As I walk up to the unmarked stop in front of the OXXO (Mexico’s version of 7-11), I can tell by the already long line that it’s going to be a full bus. It’s either this or a two-hundred peso cab ride, though, so I dig out eight pesos for the fare and roll past the line of drunk gringos and Patas Saladas, finally setting up camp at the end of the queue next to the old man selling cacahuates to the tourists from a beat up card table.
It’s the same scene every night. The cast may change, but this prelude to the first act of the public transportation play we are all part of is nearly identical. Characters are introduced, the mood is set, and when the doors open to the accompanying roar of an aged diesel engine and a cloud of smoke, the play begins.
Tonight’s cast features a large group of tired Mexicans on their way home from a long day of serving tourists in one capacity or another, a gaggle of Canadians fresh from watching a hockey game at Steve’s Bar, several baby boomers in Maui Jim sunglasses and Tommy Bahama shirts, living out their Margaritaville fantasies one binge at a time, and a couple of nervous looking Americanos who quickly take the handicapped seats at the front of the bus and crane their necks to see past the driver for the whole ride so they don’t miss their stop and end up in Boca de Tomatlan for the night, by accident.
As I suspected, it’s a crowded bus, but I manage to swing into the window seat that is perched atop the rear wheel well and requires you to sit with your knees in your chest while you absorb the shock of every pothole and speed bump on the half hour journey. Beats standing, though, and my feet are already thanking me for the respite.
After I settle in, the seatmate lottery gets underway and I draw a drunk woman from Calgary as my neighbor in claustrophobia. She seems baffled by the lack of leg room and asks me if these seats are for “kids or midgets or something?”. I try to explain the wheel well concept, but she’s already getting up to move, so I abandon my spiel and say a prayer of thanks for her exit. A few seconds later, the woman from Calgary is replaced by a young, Mexican mother, carrying her sleeping infant in her arms. “Buenas noches.” she says with a polite smile. I return the greeting. She looks tired.
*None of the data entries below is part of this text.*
(* ===== verification/Printf.v ===== *)
(** * Console output ([kernel/printf.c], [uartputc_sync], [consputc])

    The characters that reach the UART are the list [output].  [uartputc_sync]
    spins until the UART is ready; what it sends is one byte. *)

From S2P Require Import Prelude Riscv Mem State.

#[local] Open Scope Z_scope.

(** The bytes of a C string literal, without the NUL. *)
Definition str (x : string) : list Z :=
  (fun c => Z.of_N (Ascii.N_of_ascii c)) <$> String.list_ascii_of_string x.

(** ** Sending characters *)

Definition uartputc_sync (c : Z) : K unit :=
  push_off ;;
  modify (fun s => set_output (output s ++ [u8 c]) s) ;;
  pop_off.

Definition BACKSPACE : Z := 256.

Definition consputc (c : Z) : K unit :=
  if c =? BACKSPACE then
    uartputc_sync 8 ;; uartputc_sync 32 ;; uartputc_sync 8
  else uartputc_sync c.

(** ** Numbers *)

(** [digits[d]] *)
Definition digit (d : Z) : Z := if d <? 10 then 48 + d else 87 + d.

(** The [do] loop of [printint]: the digits of [x], lowest first.  [room] is
    what is left of [buf[20]]; [None] is a store behind the end of [buf].  The
    table of digits is an argument: the user library has the same loop with
    capitals. *)
Fixpoint int_digits (dig : Z -> Z) (room : nat) (x base : Z) : option (list Z) :=
  match room with
  | O => None
  | S r =>
      if x / base =? 0 then Some [dig (x `mod` base)]
      else
        l ← int_digits dig r (x / base) base;
        mret (dig (x `mod` base) :: l)
  end.

(** The contents of [buf] when the loops of [printint] are done. *)
Definition int_buf (dig : Z -> Z) (xx base : Z) (sign : bool) : option (list Z) :=
  let neg := sign && (xx <? 0) in
  let x := if neg then u64 (- xx) else u64 xx in
  l ← int_digits dig 20 x base;
  if neg then
    if decide (length l < 20)%nat then Some (l ++ [45]) else None
  else Some l.

Definition printint (xx base : Z) (sign : bool) : K unit :=
  match int_buf digit xx base sign with
  | Some buf => kiter (reverse buf) (fun c _ => consputc c) tt
  | None => stuck "printint: buf overflow"
  end.

Definition printptr (x : Z) : K unit :=
  consputc 48 ;;
  consputc 120 ;;
  kiter (seq 0 16) (fun i _ => consputc (digit (u64 (x * 2^(4 * i)) / 2^60))) tt.

(** ** [printf] *)

(** The arguments after the format. *)
Inductive varg : Type :=
| A_num (x : Z)
| A_str (x : option (list Z)).   (* [None]: a null pointer *)

(** [va_arg(ap, <integer type>)] and [va_arg(ap, char * )] *)
Definition va_num (ap : list varg) : K (Z * list varg) :=
  match ap with
  | A_num x :: ap' => mret (x, ap')
  | _ => stuck "va_arg"
  end.

Definition va_str (ap : list varg) : K (list Z * list varg) :=
  match ap with
  | A_str (Some x) :: ap' => mret (x, ap')
  | A_str None :: ap' => mret (str "(null)", ap')
  | _ => stuck "va_arg"
  end.

Definition i64 (x : Z) : Z := (x + 2^63) `mod` 2^64 - 2^63.

(** One conversion: [c0], [c1], [c2] are the characters after the percent sign
    (0 after the end).  The result is the number of further characters to skip
    and the remaining arguments, [None] for [break]. *)
Definition printf_conv (c0 c1 c2 : Z) (ap : list varg) : K (option (nat * list varg)) :=
  let num cast base sign (skip : nat) :=
    x ← va_num ap;
    printint (cast x.1) base sign ;;
    mret (Some (skip, x.2)) in
  let isc := fun a b => a =? b in
  if isc c0 100 then num i32 10 true 0%nat
  else if isc c0 108 && isc c1 100 then num i64 10 true 1%nat
  else if isc c0 108 && isc c1 108 && isc c2 100 then num i64 10 true 2%nat
  else if isc c0 117 then num u32 10 false 0%nat
  else if isc c0 108 && isc c1 117 then num i64 10 false 1%nat
  else if isc c0 108 && isc c1 108 && isc c2 117 then num i64 10 false 2%nat
  else if isc c0 120 then num u32 16 false 0%nat
  else if isc c0 108 && isc c1 120 then num i64 16 false 1%nat
  else if isc c0 108 && isc c1 108 && isc c2 120 then num i64 16 false 2%nat
  else if isc c0 112 then
    x ← va_num ap; printptr (u64 x.1) ;; mret (Some (0%nat, x.2))
  else if isc c0 99 then
    x ← va_num ap; consputc (u32 x.1) ;; mret (Some (0%nat, x.2))
  else if isc c0 115 then
    x ← va_str ap; kiter x.1 (fun c _ => consputc c) tt ;; mret (Some (0%nat, x.2))
  else if isc c0 37 then consputc 37 ;; mret (Some (0%nat, ap))
  else if isc c0 0 then mret None
  else consputc 37 ;; consputc c0 ;; mret (Some (0%nat, ap)).

(** The loop over the format; [skip] characters were consumed by a
    conversion. *)
Fixpoint printf_loop (fmt : list Z) (skip : nat) (ap : list varg) : K unit :=
  match fmt, skip with
  | [], _ => mret tt
  | _ :: fmt', S k => printf_loop fmt' k ap
  | cx :: fmt', O =>
      if negb (cx =? 37) then consputc cx ;; printf_loop fmt' 0 ap
      else
        let at_ i := default 0 (fmt' !! i) in
        r ← printf_conv (at_ 0%nat) (at_ 1%nat) (at_ 2%nat) ap;
        match r with
        | Some (k, ap') => printf_loop fmt' (S k) ap'
        | None => mret tt
        end
  end.

Definition printf (fmt : list Z) (ap : list varg) : K unit :=
  acquire L_pr ;;
  printf_loop fmt 0 ap ;;
  release L_pr.

(** ** What is printed *)

#[global] Arguments printf : simpl never.
#[global] Arguments consputc : simpl never.

Lemma uartputc_sync_run c s : uartputc_sync c s = Ok tt (set_output (output s ++ [u8 c]) s).
Proof.
  unfold uartputc_sync. rewrite bind_run. unfold push_off, modify. cbn [obind].
  rewrite bind_run. cbn [obind]. unfold pop_off. cbn.
  rewrite decide_True by (apply elem_of_cons; by left). by destruct s.
Qed.

Lemma consputc_run c s : is_byte c -> consputc c s = Ok tt (set_output (output s ++ [c]) s).
Proof.
  intros Hc. unfold consputc. destruct (Z.eqb_spec c BACKSPACE) as [->|].
  - by destruct Hc.
  - rewrite uartputc_sync_run. do 3 f_equal. f_equal. apply Z.mod_small. ints. lia.
Qed.

Lemma set_output_twice a b s : set_output a (set_output b s) = set_output a s.
Proof. done. Qed.

Lemma putall_run l s :
  Forall is_byte l -> kiter l (fun c _ => consputc c) tt s = Ok tt (set_output (output s ++ l) s).
Proof.
  intros Hl. revert s. induction Hl as [|c l Hc Hl IH]; intros s.
  - cbn. rewrite app_nil_r. by destruct s.
  - cbn [kiter]. rewrite bind_run, (consputc_run c s Hc). cbn [obind]. rewrite IH.
    cbn [output set_output]. by rewrite <- app_assoc.
Qed.

(** Reading a numeral. *)
Definition undigit (c : Z) : Z := if c <? 58 then c - 48 else if c <? 97 then c - 55 else c - 87.

Definition to_nat_number (base : Z) (w : list Z) : Z :=
  foldl (fun a c => a * base + undigit c) 0 w.

Definition to_number (base : Z) (w : list Z) : Z :=
  match w with
  | c :: w' => if c =? 45 then - to_nat_number base w' else to_nat_number base w
  | [] => 0
  end.

(** A table of digits that can be read back. *)
Definition digits_ok (dig : Z -> Z) : Prop :=
  forall d, 0 <= d < 16 -> is_byte (dig d) /\ dig d <> 45 /\ undigit (dig d) = d.

Lemma digit_ok : digits_ok digit.
Proof.
  intros d H. unfold undigit, digit. ints.
  destruct (Z.ltb_spec d 10); [destruct (Z.ltb_spec (48 + d) 58)|
    destruct (Z.ltb_spec (87 + d) 58), (Z.ltb_spec (87 + d) 97)]; lia.
Qed.

Lemma to_nat_number_snoc base w c :
  to_nat_number base (w ++ [c]) = to_nat_number base w * base + undigit c.
Proof. unfold to_nat_number. by rewrite foldl_app. Qed.

Lemma int_digits_spec dig (room k : nat) x base :
  digits_ok dig -> 2 <= base <= 16 -> (0 < k <= room)%nat -> 0 <= x < base ^ k ->
  exists l, int_digits dig room x base = Some l /\ (0 < length l <= k)%nat /\
    Forall (fun c => is_byte c /\ c <> 45) l /\ to_nat_number base (reverse l) = x.
Proof.
  intros Hdig Hb. revert k x. induction room as [|r IH]; intros k x Hk Hx; [lia|].
  pose proof (Z.mod_pos_bound x base ltac:(lia)) as Hm.
  pose proof (Z.div_mod x base ltac:(lia)) as Hdm.
  cbn [int_digits]. destruct (Z.eqb_spec (x / base) 0) as [H0|H0].
  - destruct (Hdig (x `mod` base)) as (H1 & H2 & H3); [lia|].
    exists [dig (x `mod` base)]. split_and!; [done|cbn; lia|cbn; lia|by apply Forall_singleton|].
    cbn. rewrite H3. lia.
  - destruct (IH (pred k) (x / base)) as (l & Hl & Hlen & Hf & Hv).
    + destruct k as [|[|k]]; [lia| |lia]. rewrite Z.pow_1_r in Hx.
      by rewrite Z.div_small in H0 by lia.
    + split; [apply Z.div_pos; lia|]. apply Z.div_lt_upper_bound; [lia|].
      rewrite <- Z.pow_succ_r by lia.
      assert (Z.succ (Z.of_nat (pred k)) = Z.of_nat k) as -> by lia. apply Hx.
    + destruct (Hdig (x `mod` base)) as (H1 & H2 & H3); [lia|].
      rewrite Hl. exists (dig (x `mod` base) :: l). cbn [mbind option_bind mret option_ret].
      split_and!; [done|cbn; lia|cbn; lia| |].
      * by constructor.
      * rewrite reverse_cons, to_nat_number_snoc, Hv, H3. lia.
Qed.

Lemma to_number_pos base w :
  Forall (fun c => is_byte c /\ c <> 45) w -> to_number base w = to_nat_number base w.
Proof.
  intros [|c w' [_ Hc] _]; [done|]. cbn. by destruct (Z.eqb_spec c 45).
Qed.

(** The buffer never overflows and reads back as the number. *)
Lemma int_buf_spec dig xx base (sign : bool) :
  digits_ok dig -> base = 10 \/ base = 16 -> -2^63 <= xx < 2^64 -> (sign = true -> xx < 2^63) ->
  exists l, int_buf dig xx base sign = Some l /\ (length l <= 20)%nat /\ Forall is_byte l /\
    to_number base (reverse l) = if sign then xx else u64 xx.
Proof.
  intros Hdig Hb Hr Hs. unfold int_buf. pose proof (u64_range xx) as Hu. ints.
  assert (2^63 < base ^ 19%nat /\ 2^64 < base ^ 20%nat) as [H19 H20] by (destruct Hb; subst; by split).
  destruct (sign && (xx <? 0)) eqn:En.
  - apply andb_true_iff in En as [-> Hn%Z.ltb_lt].
    rewrite (u64_small (- xx)) by (ints; lia).
    destruct (int_digits_spec dig 20 19 (- xx) base) as (l & -> & Hl & Hf & Hv);
      [done|lia|lia|by split; [lia|apply Z.le_lt_trans with (2^63); [lia|]]|].
    cbn [mbind option_bind]. rewrite decide_True by lia. exists (l ++ [45]).
    split_and!; [done|rewrite length_app; cbn; lia| |].
    + apply Forall_app. split; [|by apply Forall_singleton]. eapply Forall_impl; [done|]. by intros c [? _].
    + rewrite reverse_app. change (- to_nat_number base (reverse l) = xx). lia.
  - destruct (int_digits_spec dig 20 20 (u64 xx) base) as (l & -> & Hl & Hf & Hv);
      [done|lia|lia|by split; [lia|apply Z.lt_trans with (2^64); [lia|]]|].
    exists l. split_and!; [done|lia| |].
    + eapply Forall_impl; [done|]. by intros c [? _].
    + rewrite to_number_pos, Hv by by apply Forall_reverse.
      destruct sign; [|done]. cbn in En. apply Z.ltb_ge in En. apply u64_small. ints. specialize (Hs eq_refl). lia.
Qed.

(** [printint] prints a numeral that reads back as its argument: as a
    signed 64-bit number with [sign], as an unsigned one without, in base 10
    and 16; [buf[20]] is always large enough, also for the most negative
    number. *)
Theorem printint_spec xx base (sign : bool) s :
  base = 10 \/ base = 16 -> -2^63 <= xx < 2^64 -> (sign = true -> xx < 2^63) ->
  exists w, printint xx base sign s = Ok tt (set_output (output s ++ w) s) /\
    (length w <= 20)%nat /\ to_number base w = if sign then xx else u64 xx.
Proof.
  intros Hb Hr Hs. destruct (int_buf_spec digit xx base sign digit_ok Hb Hr Hs) as (l & Hl & Hn & Hf & Hv).
  exists (reverse l). unfold printint. rewrite Hl, putall_run by by apply Forall_reverse.
  rewrite length_reverse. done.
Qed.

Lemma printint_spec_witness :
  exists w, printint (-2^63) 10 true boot = Ok tt (set_output (output boot ++ w) boot) /\
    (length w <= 20)%nat /\ to_number 10 w = -2^63.
Proof. apply (printint_spec (-2^63) 10 true boot); [by left|lia|lia]. Defined.

(** ** Runs that only print *)

Definition prints {A} (m : K A) (a : A) : Prop :=
  forall s, exists w, m s = Ok a (set_output (output s ++ w) s).

Lemma prints_ret {A} (a : A) : prints (mret a) a.
Proof. intros s. exists []. rewrite app_nil_r. by destruct s. Qed.

Lemma prints_bind {A B} (m : K A) (f : A -> K B) a b :
  prints m a -> prints (f a) b -> prints (m ≫= f) b.
Proof.
  intros Hm Hf s. destruct (Hm s) as [w1 H1]. destruct (Hf (set_output (output s ++ w1) s)) as [w2 H2].
  exists (w1 ++ w2). rewrite bind_run, H1. cbn [obind]. rewrite H2. cbn. by rewrite <- app_assoc.
Qed.

Lemma prints_uartputc c : prints (uartputc_sync c) tt.
Proof. intros s. eexists. apply uartputc_sync_run. Qed.

Lemma prints_consputc c : prints (consputc c) tt.
Proof.
  unfold consputc. destruct (c =? BACKSPACE); [|apply prints_uartputc].
  do 2 (eapply prints_bind; [apply prints_uartputc|]). apply prints_uartputc.
Qed.

Lemma prints_text l fmt ap :
  Forall (fun c => c <> 37) l ->
  prints (printf_loop fmt 0 ap) tt -> prints (printf_loop (l ++ fmt) 0 ap) tt.
Proof.
  intros Hl Hf. induction Hl as [|c l Hc Hl IH]; [done|]. cbn [printf_loop app].
  rewrite (proj2 (Z.eqb_neq _ _) Hc). cbn [negb]. eapply prints_bind; [apply prints_consputc|done].
Qed.

Lemma prints_d fmt x ap :
  prints (printf_loop fmt 0 ap) tt -> prints (printf_loop (37 :: 100 :: fmt) 0 (A_num x :: ap)) tt.
Proof.
  intros Hf. change (prints (printf_conv 100 (default 0 (fmt !! 0%nat)) (default 0 (fmt !! 1%nat)) (A_num x :: ap)
    ≫= (fun r => match r with Some (k, ap') => printf_loop (100 :: fmt) (S k) ap' | None => mret tt end)) tt).
  eapply (prints_bind _ _ (Some (0%nat, ap))); [|exact Hf].
  unfold printf_conv. cbn [Z.eqb Pos.eqb]. eapply (prints_bind _ _ (x, ap)); [apply prints_ret|].
  eapply prints_bind; [|apply prints_ret]. intros s. pose proof (i32_range x) as Hr. ints.
  destruct (int_buf_spec digit (i32 x) 10 true digit_ok) as (l & Hl & _ & Hf' & _); [by left|lia|lia|].
  exists (reverse l). unfold printint. cbn [fst]. rewrite Hl. apply putall_run. by apply Forall_reverse.
Qed.

Lemma printf_prints fmt ap s :
  L_pr ∉ held s -> prints (printf_loop fmt 0 ap) tt ->
  exists w, printf fmt ap s = Ok tt (set_output (output s ++ w) s).
Proof.
  intros Hh Hp. unfold printf. rewrite (bind_ok _ _ _ _ _ (acquire_ok L_pr s Hh)).
  destruct (Hp (set_held (L_pr :: held s) s)) as [w Hw]. exists w.
  rewrite bind_run, Hw. cbn [obind]. rewrite (release_head _ (held s)) by done. by destruct s.
Qed.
When everyone is settled, we ease onto the two laner that leads down the coast and for the next fifteen minutes, we bump along, stopping at every resort and condo complex to drop off the noisy, inebriated tourists until, eventually, the bus empties out and the only people that remain are me and a handful of locals.
As we pull out from the last major hotel, leaving behind the remainder of the Canadians, the bus gets quiet and I feel a warm weight start to push against my arm. When I look over, I discover that the young woman next to me has fallen asleep, relaxed her arms, and her baby’s head is now resting against me.
I hadn’t noticed much about the little boy when they got on because he was completely swaddled in his blanket, but now I can see his seraphic, sleeping face, peeking out from under jet black bangs and I can feel a small, sentimental pain begin to form in the center of my chest. I slip my hand under the boy’s head to support it and just watch him breathe for the next few miles while his mother sleeps.
God knows how to pick her moments.
Eventually, as we approach my stop, I wake the mother and she looks up at me, embarrassed by the situation. “Esta bien. Esta bien…” I say, smiling and trying to be reassuring in a language not my own. “Su hijo es muy guapo.” I say as I get up and move toward the door. “Que pases buena noche”. “Buena noche” she says, as I slip down the stairs and into the darkness.
Making my way up the road, past the tiendas and the stray dogs to my little house on the hill, I’m thinking about signs. I’m thinking about the visceral quality that some simple things can possess. I’m thinking about how fast something can change your outlook on the experience you’re having. I’m thinking about the weight of that little boy’s head in my hand.
It’s one of those scenes that feels significant, but I’m not entirely sure what the message is. Maybe there isn’t one. Maybe the universe is just poking me so I stay awake…keeping me from taking small miracles for granted. Not everything has to be soul shattering in order to have meaning. Some things are just reminders to stay present to your experience so you don’t miss the things that matter…like sleeping babies on the night bus to Mismaloya.